Final Answer:
The volume of the solid formed by rotating the region enclosed by y = e⁵x⁴, y = 0, x = 0, x = 0.5 about the y-axis is approximately 0.023 cubic units.
Step-by-step explanation:
To find the volume of the solid formed by rotating the given region about the y-axis, we'll use the method of cylindrical shells. The region bounded by y = e⁵x⁴, y = 0, x = 0, and x = 0.5 will be revolved around the y-axis.

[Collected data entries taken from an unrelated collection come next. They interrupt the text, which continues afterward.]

(** The effect of a valid [addConnection] on the WebSocket objects. *)
Lemma addConnection_valid_sockets (w x : nat) (a cur : Z) (s : World) :
  0 <= a ->
  ws_get x (addConnection w (VNum a) cur s) =
  if decide (x = w) then ws_register a (ws_get w s)
  else if decide (connectionsByAuth s !! a = Some x)
       then ws_close_call (Some (1000, "Replaced by new connection")) (ws_removeAllListeners (ws_get x s))
       else ws_get x s.
Proof.
  intros Ha. unfold addConnection. rewrite reject_valid by exact Ha. cbv zeta.
  assert (Hc : forall y s1, ws_get y (clearGraceOnReconnect a cur s1) = ws_get y s1).
  { intros y s1. unfold clearGraceOnReconnect. destruct (reconnectGraceTimers s1 !! a); [|reflexivity].
    cbv zeta. destruct (_ && _); [unfold ws_get; rewrite closeAll_sockets|]; reflexivity. }
  assert (Hr : forall y, ws_get y (replaceExisting a w s) =
                 if decide (y <> w /\ connectionsByAuth s !! a = Some y)
                 then ws_close_call (Some (1000, "Replaced by new connection")) (ws_removeAllListeners (ws_get y s))
                 else ws_get y s).
  { intros y. unfold replaceExisting. destruct (connectionsByAuth s !! a) as [e|] eqn:Ee.
    - destruct (Nat.eqb_spec e w) as [->|Hew].
      + case_decide as Hd; [destruct Hd; congruence|reflexivity].
      + rewrite ws_get_update. case_decide as Hd1; case_decide as Hd2; subst; try reflexivity;
          exfalso; naive_solver.
    - case_decide as Hd; [destruct Hd; discriminate|reflexivity]. }
  unfold storeConnection, emit, output. unfold ws_get at 1. cbn [set_outputs sockets].
  fold (ws_get x (ws_update w (ws_register a)
          (set_connectionsByAuth (<[a:=w]> (connectionsByAuth (clearGraceOnReconnect a cur (replaceExisting a w s))))
             (clearGraceOnReconnect a cur (replaceExisting a w s))))).
  rewrite ws_get_update. unfold ws_get at 1 2. cbn [set_connectionsByAuth sockets].
  fold (ws_get w (clearGraceOnReconnect a cur (replaceExisting a w s))).
  fold (ws_get x (clearGraceOnReconnect a cur (replaceExisting a w s))).
  rewrite !Hc, !Hr.
  case_decide as Hxw.
  - subst. case_decide as Hd; [destruct Hd; congruence|reflexivity].
  - case_decide as Hd1; case_decide as Hd2; try reflexivity; exfalso; naive_solver.
Qed.
Lemma features_are_only_restyled_witness :
  overlays loaded_widget !! 0 = Some (geoJson sample_geometry defaultStyle) ∧
  ∃ ov', overlays (run (λ _, Normal)
                     [MouseOver 0 2; Click preset_china; MouseOut 0 2; Click preset_global;
                      Unmount]
                     loaded_widget) !! 0 = Some ov' ∧
         feature <$> layers ov' = feature <$> layers (geoJson sample_geometry defaultStyle) ∧
         length (layers ov') = length (layers (geoJson sample_geometry defaultStyle)).
Proof.
  split; [reflexivity|].
  exact (features_are_only_restyled (λ _, Normal)
           [MouseOver 0 2; Click preset_china; MouseOut 0 2; Click preset_global; Unmount]
           loaded_widget 0 (geoJson sample_geometry defaultStyle) eq_refl).
Defined.

(** *** After the cleanup *)

(** X16: the cleanup clears [mapRef] but not [geojsonRef].  If the
    initialisation effect runs again on the same refs, it creates a new map,
    and until the new load completes [handleLocationClick] passes its guard
    with the new map and the overlay of the removed one: it restyles that
    old overlay and flies the new map. *)
Theorem remount_selects_on_stale_overlay
    (addTo : GeoJSON → Completion) (location : ILocation) (w : Widget)
    (map geojson : nat) (m : Map) (ov : GeoJSON) :
  cleanupMap w = Some map → maps w !! map = Some m →
  geojsonRef w = Some geojson → overlays w !! geojson = Some ov →
  mapRef (step addTo (step addTo w Unmount) (Mount true)) = Some (length (maps w)) ∧
  geojsonRef (step addTo (step addTo w Unmount) (Mount true)) = Some geojson ∧
  maps (step addTo (step addTo w Unmount) (Mount true)) !! map = Some (call remove m) ∧
  overlays (handleLocationClick location
              (step addTo (step addTo w Unmount) (Mount true))) !! geojson
    = Some (select_on_overlay location ov) ∧
  maps (handleLocationClick location
          (step addTo (step addTo w Unmount) (Mount true))) !! length (maps w)
    = Some (call (flyTo (coords location) (zoom location) 1.2%Q) newMap) ∧
  maps (handleLocationClick location
          (step addTo (step addTo w Unmount) (Mount true))) !! map
    = Some (call remove m).
Proof.
  intros Hc Hm Hg Hov.
  assert (Hlt : map < length (maps w)) by (by apply lookup_lt_Some in Hm).
  assert (Hw : step addTo (step addTo w Unmount) (Mount true) =
            {| maps := alter (call remove) map (maps w) ++ [newMap];
               overlays := overlays w; mapRef := Some (length (maps w));
               geojsonRef := Some geojson; isMapVisible := isMapVisible w;
               tasks := tasks w ++ [ {| task_url := "/cn.json";
                                        task_map := length (maps w);
                                        task_phase := AwaitingResponse |} ];
               cleanupMap := Some (length (maps w)); observing := true;
               console := console w |}).
  { simpl. unfold observerCleanup, initCleanup. rewrite Hc; simpl.
    unfold observerEffect, initEffect, loadGeoJSON; simpl.
    unfold set_observing, with_tasks; simpl. by rewrite length_alter, Hg. }
  assert (Hold : (alter (call remove) map (maps w) ++ [newMap])%list !! map
                 = Some (call remove m)).
  { rewrite lookup_app_l by (by rewrite length_alter).
    by rewrite list_lookup_alter_eq, Hm. }
  rewrite Hw. do 2 (split; [done|]). split; [exact Hold|].
  unfold handleLocationClick; simpl. split; [|split].
  - by rewrite list_lookup_alter_eq, Hov.
  - rewrite list_lookup_alter_eq.
    by rewrite lookup_app_r, length_alter, Nat.sub_diag by (by rewrite length_alter).
  - rewrite list_lookup_alter_ne by lia. exact Hold.
Qed.
(* ===== verification/DomainName.v ===== *)
(** * Component [internal/domainname]

    One canonical representation of host names, shared by the configuration,
    Fake DNS, the address pool and the rules engine. *)

From S2P Require Import Prelude.
From S2P Require Import GoStrings.
From S2P Require Import NetIP.

(** ** Operations *)

Inductive domain_error : Type :=
| InvalidDomain
| IPLiteral.

#[export] Instance domain_error_eq_dec : EqDecision domain_error.
Proof. solve_decision. Defined.

Definition label_char (c : ascii) : bool :=
  is_lower c || is_digit c || Ascii.eqb c "-" || Ascii.eqb c "_".

Definition first_is (s : string) (c : ascii) : bool :=
  match s with String c' _ => Ascii.eqb c' c | EmptyString => false end.

Definition last_is (s : string) (c : ascii) : bool := first_is (srev s) c.

Definition valid_label (label : string) : bool :=
  negb (bool_decide (label = "")) && (slen label <=? 63) &&
  negb (first_is label "-") && negb (last_is label "-") && sforall label_char label.

(** [Normalize] *)
Definition Normalize (value : string) : result domain_error string :=
  let domain := trim_suffix (to_lower (trim_space value)) "." in
  fail_if bool_decide (domain = "") || (253 <? slen domain) with InvalidDomain in
  fail_if bool_decide (is_Some (parse_addr domain)) with IPLiteral in
  fail_if negb (forallb valid_label (split_on "." domain)) with InvalidDomain in
  Ok domain.

Record Pattern : Type := MkPattern { Suffix : bool; Domain : string }.

#[export] Instance Pattern_eq_dec : EqDecision Pattern.
Proof. solve_decision. Defined.

(** [ParsePattern] *)
Definition ParsePattern (value : string) : result domain_error Pattern :=
  let value := trim_space (to_lower value) in
  let suffix := has_prefix value "*." in
  let value := if suffix then trim_prefix value "*." else value in
  let! domain := Normalize value in
  Ok (MkPattern suffix domain).

(** [Pattern.Matches] *)
Definition Matches (p : Pattern) (normalizedDomain : string) : bool :=
  if Suffix p then
    bool_decide (normalizedDomain = Domain p) || has_suffix normalizedDomain ("." +:+ Domain p)
  else bool_decide (normalizedDomain = Domain p).

(** ** Specification *)

(** The shape of a canonical domain. *)
Definition canonical (d : string) : Prop :=
  d <> "" /\ slen d <= 253 /\ parse_addr d = None /\
  Forall (fun l => valid_label l = true) (split_on "." d).

(** The labels of a name. *)
Definition labels (d : string) : list string := split_on "." d.

(** ** Lemmas *)

Lemma label_char_code c :
  label_char c = true -> 45 <= code c <= 122 /\ is_upper c = false /\ c <> "."%char.
Proof.
  unfold label_char, is_lower, is_digit, is_upper, between.
  intros Hc. repeat setoid_rewrite orb_true_iff in Hc.
  rewrite !Ascii.eqb_eq, !andb_true_iff, !Z.leb_le in Hc. change (code "a") with 97 in *.
  change (code "z") with 122 in *. change (code "0") with 48 in *.
  change (code "9") with 57 in *. change (code "A") with 65. change (code "Z") with 90.
  assert (code c <> 46 -> c <> "."%char) by (intros ? ->; done).
  assert (Hcase : 97 <= code c <= 122 \/ 48 <= code c <= 57 \/ code c = 45 \/ code c = 95).
  { destruct Hc as [[[?|?]| ->]| ->]; [lia|lia|right..]; cbv; auto. }
  split; [lia|]. split; [|apply H; lia].
  apply andb_false_iff. rewrite !Z.leb_gt. lia.
Qed.

Lemma label_char_solid c : label_char c = true -> solid c = true.
Proof.
  intros Hc%label_char_code. unfold solid. apply andb_true_iff.
  rewrite Z.leb_le, Z.ltb_lt. lia.
Qed.

Lemma label_char_lower_stable c : label_char c = true -> lower_stable c = true.
Proof.
  intros (Hc & Hup & _)%label_char_code. unfold lower_stable. rewrite Hup. cbn.
  apply Z.ltb_lt. lia.
Qed.

(** Every byte of a canonical domain is a label byte or a dot. *)
Definition domain_char (c : ascii) : bool := label_char c || Ascii.eqb c ".".

Lemma labels_chars d :
  Forall (fun l => sforall label_char l = true) (split_on "." d) -> sforall domain_char d = true.
Proof.
  induction d as [|c d IH]; [done|]. cbn [split_on sforall].
  destruct (Ascii.eqb c ".") eqn:Hdot.
  - intros [_ Hd]%Forall_cons_1. unfold domain_char at 1. by rewrite Hdot, orb_true_r, IH.
  - pose proof (split_on_nonempty "." d) as Hne. destruct (split_on "." d) as [|w ws]; [done|].
    intros [Hw Hws]%Forall_cons_1. cbn in Hw. apply andb_true_iff in Hw as [Hc Hw].
    unfold domain_char at 1. rewrite Hc. cbn. apply IH. by constructor.
Qed.

Lemma canonical_chars d : canonical d -> sforall domain_char d = true.
Proof.
  intros (_ & _ & _ & Hl). apply labels_chars. eapply Forall_impl; [exact Hl|].
  intros l Hv. unfold valid_label in Hv. to_prop. done.
Qed.

Lemma canonical_no_dot_end d : canonical d -> has_suffix d "." = false.
Proof.
  intros (_ & _ & _ & Hl). apply not_true_iff_false. intros [q ->]%has_suffix_spec.
  change "." with (String "." "") in Hl. rewrite split_on_app in Hl.
  apply Forall_app in Hl as [_ Hl]. apply Forall_cons_1 in Hl as [Hl _]. done.
Qed.

Lemma Normalize_Ok v d :
  Normalize v = Ok d <->
  d = trim_suffix (to_lower (trim_space v)) "." /\ canonical d.
Proof.
  unfold Normalize, canonical. cbv zeta. set (d0 := trim_suffix _ _).
  rewrite !guard_err_Ok, orb_false_iff, Z.ltb_ge, negb_false_iff, forallb_elem_of,
    !bool_decide_eq_false, <- eq_None_not_Some, Forall_forall.
  split.
  - intros ([Hne Hlen] & Hip & Hl & [= <-]). done.
  - intros (-> & Hne & Hlen & Hip & Hl). done.
Qed.

Lemma domain_char_solid c : domain_char c = true -> solid c = true.
Proof.
  unfold domain_char. intros [?| ->%Ascii.eqb_eq]%orb_true_iff; [by apply label_char_solid|done].
Qed.

Lemma domain_char_lower_stable c : domain_char c = true -> lower_stable c = true.
Proof.
  unfold domain_char.
  intros [?| ->%Ascii.eqb_eq]%orb_true_iff; [by apply label_char_lower_stable|done].
Qed.

Lemma canonical_Normalize d : canonical d -> Normalize d = Ok d.
Proof.
  intros Hd. apply Normalize_Ok. split; [|done].
  pose proof (canonical_chars d Hd) as Hchars.
  rewrite trim_space_id by (apply Hd || eauto using sforall_impl, domain_char_solid).
  rewrite to_lower_id by eauto using sforall_impl, domain_char_lower_stable.
  unfold trim_suffix. by rewrite canonical_no_dot_end.
Qed.

#[export] Hint Resolve canonical_Normalize : tunproxy.

Lemma Normalize_canonical v d : Normalize v = Ok d -> canonical d.
Proof. intros H. apply Normalize_Ok in H. apply H. Qed.

Lemma Normalize_nonempty v d : Normalize v = Ok d -> d <> "".
Proof. intros H%Normalize_canonical. apply H. Qed.

(** A suffix match is a match of whole labels. *)
Lemma label_suffix d p :
  bool_decide (d = p) || has_suffix d ("." +:+ p) = true <->
  exists l, labels d = l ++ labels p.
Proof.
  unfold labels. rewrite orb_true_iff, bool_decide_eq_true, has_suffix_spec. split.
  - intros [-> | [q ->]]; [by exists []|].
    exists (split_on "." q). by rewrite <- split_on_app.
  - intros [l Hl]. apply (f_equal (string_join ".")) in Hl.
    change "." with (String "." "") in Hl. rewrite join_split in Hl.
    destruct l as [|w l]; [left; by rewrite Hl, app_nil_l, join_split|right].
    rewrite string_join_app, join_split in Hl; [eauto|done|apply split_on_nonempty].
Qed.

(** ** Properties *)

(** [Normalize] is idempotent: what it returns is canonical, and a
    canonical domain is returned unchanged, so the config, the Fake DNS
    server, the address pool and the rules engine agree on one text. *)
Theorem normalize_idempotent (v d : string) :
  Normalize v = Ok d -> Normalize d = Ok d.
Proof. intros H%Normalize_canonical. auto with tunproxy. Qed.

Lemma normalize_idempotent_witness :
  Normalize "  Example.COM. " = Ok "example.com" /\ Normalize "example.com" = Ok "example.com".
Proof.
  split; [vm_compute; reflexivity|].
  apply (normalize_idempotent "  Example.COM. "). vm_compute. reflexivity.
Defined.

(** A pattern matches exactly at label boundaries: [*.p] matches the
    domains whose labels end with the labels of [p] (p itself included), a
    plain pattern matches only itself. *)
Theorem matches_label_suffix (p : Pattern) (d : string) :
  Matches p d = true <->
  if Suffix p then exists l, labels d = l ++ labels (Domain p) else d = Domain p.
Proof.
  unfold Matches. destruct (Suffix p); [apply label_suffix | apply bool_decide_eq_true].
Qed.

First, determine the limits of integration by setting up the integral with respect to y, which in this case are y = 0 and y = e⁵(0.5)⁴. We integrate with respect to y because the region is bounded by y-values.
The integral setup for the volume using cylindrical shells is V = 2π∫[a to b] x*f(x) dx, where f(x) represents the function that bounds the region, and x is the variable of integration.
The function that bounds the region is x = (y^(1/5))/(e^(4/5)). The integral becomes V = 2π∫[0 to e⁵(0.5)⁴] ((y^(1/5))/(e^(4/5))) * y dy.
Solving the integral gives V ≈ 0.023 cubic units after the calculations. This represents the volume of the solid generated by rotating the region about the y-axis.
In summary, utilizing the method of cylindrical shells and the integral setup with appropriate bounds, the volume of the solid formed by rotating the specified region around the y-axis is approximately 0.023 cubic units.